Exercise:
The expected output is a verbatim reprint of the lines from the beginning of the data that follows through the line that contains "ESessionNotFound /\ ls = [] ->".

Records for processing:
(** The clock only moves time. *)
Lemma now_same w : let w' := snd (do_call env Now w) in
  (forall q, file_at w' q = file_at w q) /\ forall u s, free_session w u s -> free_session w' u s.
Proof.
  split; [|intros u s; by apply free_later]. intros q.
  destruct (do_call_reads env lag_pos Now w eq_refl) as [Hfs _]. unfold file_at. by rewrite Hfs.
Qed.

Definition too_long : error := EText "LoadTranscript: scan: token too long".

Lemma load_appended key kp w w' ls l1 l2 :
  ParseSessionKey key = Ok kp ->
  let T := transcriptPath (kp_user kp) (kp_session kp) in
  scan_lines (lines_at w T) = Some ls ->
  lines_at w' T = (lines_at w T ++ [encode_line l1; encode_line l2])%list -> file_at w' T <> None ->
  fst (exec env (LoadTranscript key) w')
  = if (line_size l1 <? max_line) && (line_size l2 <? max_line) then Ok (ls ++ [l1; l2])%list else Err too_long.
Proof.
  intros Hk T Hs Hl Hx. rewrite (exec_load env key kp) by done. fold T. unfold lines_at in Hl at 1. unfold file_at in Hl at 1, Hx.
  unfold fs_read. destruct (fs_files (w_fs w') !! T) as [f|]; [|done]. rewrite Hl.
  change [encode_line l1; encode_line l2] with ([encode_line l1] ++ [encode_line l2])%list.
  rewrite app_assoc. pose proof (scan_lines_app fuel_enough _ l1 _ Hs) as H1.
  destruct (line_size l1 <? max_line) eqn:E1; cbn [andb].
  - rewrite (scan_lines_app fuel_enough _ l2 _ H1). destruct (line_size l2 <? max_line); [|done]. by rewrite <- app_assoc.
  - assert (Hn : forall a b, scan_lines a = None -> scan_lines (a ++ b) = None).
    { induction a as [|x a IH]; intros b; [done|]. cbn [scan_lines app]. destruct (max_line <=? rl_size x); [done|].
      destruct (scan_lines a); [done|]. intros _. by rewrite IH. }
    by rewrite Hn.
Qed.

(** C20: Saving a turn in a session nobody else works on appends the user's line and
    then the model's, with the same run, and the next message's history is the
    one before followed by the turn; a line of 10 MiB or more makes the
    transcript unreadable. *)
Theorem turn_saved sess kp userText role text runID w ls :
  ParseSessionKey (se_Key sess) = Ok kp -> lacks "/" (kp_session kp) = true ->
  free_session w (kp_user kp) (kp_session kp) ->
  fst (exec env (LoadTranscript (se_Key sess)) w) = Ok ls
    \/ fst (exec env (LoadTranscript (se_Key sess)) w) = Err ESessionNotFound /\ ls = [] ->
  let w' := snd (exec env (save_turn sess userText role text runID) w) in
  exists t1 t2,
    let asked := turn_line RoleUser userText runID t1 in
    let said := turn_line role text runID t2 in
    fst (exec env (LoadTranscript (se_Key sess)) w')
    = (if (line_size asked <? max_line) && (line_size said <? max_line) then Ok (ls ++ [asked; said])%list
       else Err too_long)
    /\ TranscriptLinesToEinoMessages (ls ++ [asked; said])
       = (TranscriptLinesToEinoMessages ls ++ text_message RoleUser userText
            :: (if known_role role then [text_message role text] else []))%list.
Proof.
  intros Hk Hs Hf Hls w'. apply (load_lines env _ kp) in Hls; [|done|apply Hf].
  set (T := transcriptPath (kp_user kp) (kp_session kp)) in *.
  subst w'. unfold save_turn. cbn [exec].
  pose proof (now_same w) as [Hn Hfn]. destruct (do_call env Now w) as [t1 w1]. cbn [snd] in *. apply Hfn in Hf.
  set (l1 := turn_line RoleUser userText runID t1). rewrite exec_bind.
  destruct (append_free _ _ l1 w1 Hk Hs Hf) as (Hf2 & Hl2 & Hx2). fold T in Hl2, Hx2.
  destruct (exec env (AppendTranscript _ l1) w1) as [r1 w2]. cbn [fst snd exec] in *.
  pose proof (now_same w2) as [Hn3 Hfn3]. destruct (do_call env Now w2) as [t2 w3]. cbn [snd] in *. apply Hfn3 in Hf2.
  set (l2 := turn_line role text runID t2). rewrite exec_bind.
  destruct (append_free _ _ l2 w3 Hk Hs Hf2) as (Hf4 & Hl4 & Hx4). fold T in Hl4, Hx4.
  destruct (exec env (AppendTranscript _ l2) w3) as [r2 w4]. cbn [fst snd exec] in *.
  pose proof (now_same w4) as [Hn5 _]. destruct (do_call env Now w4) as [t3 w5]. cbn [snd] in *.
  rewrite exec_bind. set (meta := counted_meta _ _).
  pose proof (exec_frame env (meta_files (kp_user kp) (kp_session kp)) _ w5 T
    (writes_update_meta _ kp meta Hk) (T_not_meta _ _ Hs)) as Hm.
  destruct (exec env (UpdateMeta _ meta) w5) as [r3 w6]. cbn [fst snd exec] in *.
  exists t1, t2. split.
  - apply (load_appended _ kp w); [done|done| |fold T; congruence]. fold T.
    rewrite (lines_same _ _ _ Hm), (lines_same _ _ _ (Hn5 T)), Hl4, (lines_same _ _ _ (Hn3 T)), Hl2,
      (lines_same _ _ _ (Hn T)), <- app_assoc. done.
  - unfold TranscriptLinesToEinoMessages. rewrite List.filter_app, map_app. f_equal.
    cbn [List.filter l1 l2 turn_line tl_Role]. change (known_role RoleUser) with true. cbn iota.
    by destruct (known_role role).
Qed.
End turn.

Worked solution:
(** The clock only moves time. *)
Lemma now_same w : let w' := snd (do_call env Now w) in
  (forall q, file_at w' q = file_at w q) /\ forall u s, free_session w u s -> free_session w' u s.
Proof.
  split; [|intros u s; by apply free_later]. intros q.
  destruct (do_call_reads env lag_pos Now w eq_refl) as [Hfs _]. unfold file_at. by rewrite Hfs.
Qed.

Definition too_long : error := EText "LoadTranscript: scan: token too long".

Lemma load_appended key kp w w' ls l1 l2 :
  ParseSessionKey key = Ok kp ->
  let T := transcriptPath (kp_user kp) (kp_session kp) in
  scan_lines (lines_at w T) = Some ls ->
  lines_at w' T = (lines_at w T ++ [encode_line l1; encode_line l2])%list -> file_at w' T <> None ->
  fst (exec env (LoadTranscript key) w')
  = if (line_size l1 <? max_line) && (line_size l2 <? max_line) then Ok (ls ++ [l1; l2])%list else Err too_long.
Proof.
  intros Hk T Hs Hl Hx. rewrite (exec_load env key kp) by done. fold T. unfold lines_at in Hl at 1. unfold file_at in Hl at 1, Hx.
  unfold fs_read. destruct (fs_files (w_fs w') !! T) as [f|]; [|done]. rewrite Hl.
  change [encode_line l1; encode_line l2] with ([encode_line l1] ++ [encode_line l2])%list.
  rewrite app_assoc. pose proof (scan_lines_app fuel_enough _ l1 _ Hs) as H1.
  destruct (line_size l1 <? max_line) eqn:E1; cbn [andb].
  - rewrite (scan_lines_app fuel_enough _ l2 _ H1). destruct (line_size l2 <? max_line); [|done]. by rewrite <- app_assoc.
  - assert (Hn : forall a b, scan_lines a = None -> scan_lines (a ++ b) = None).
    { induction a as [|x a IH]; intros b; [done|]. cbn [scan_lines app]. destruct (max_line <=? rl_size x); [done|].
      destruct (scan_lines a); [done|]. intros _. by rewrite IH. }
    by rewrite Hn.
Qed.

(** C20: Saving a turn in a session nobody else works on appends the user's line and
    then the model's, with the same run, and the next message's history is the
    one before followed by the turn; a line of 10 MiB or more makes the
    transcript unreadable. *)
Theorem turn_saved sess kp userText role text runID w ls :
  ParseSessionKey (se_Key sess) = Ok kp -> lacks "/" (kp_session kp) = true ->
  free_session w (kp_user kp) (kp_session kp) ->
  fst (exec env (LoadTranscript (se_Key sess)) w) = Ok ls
    \/ fst (exec env (LoadTranscript (se_Key sess)) w) = Err ESessionNotFound /\ ls = [] ->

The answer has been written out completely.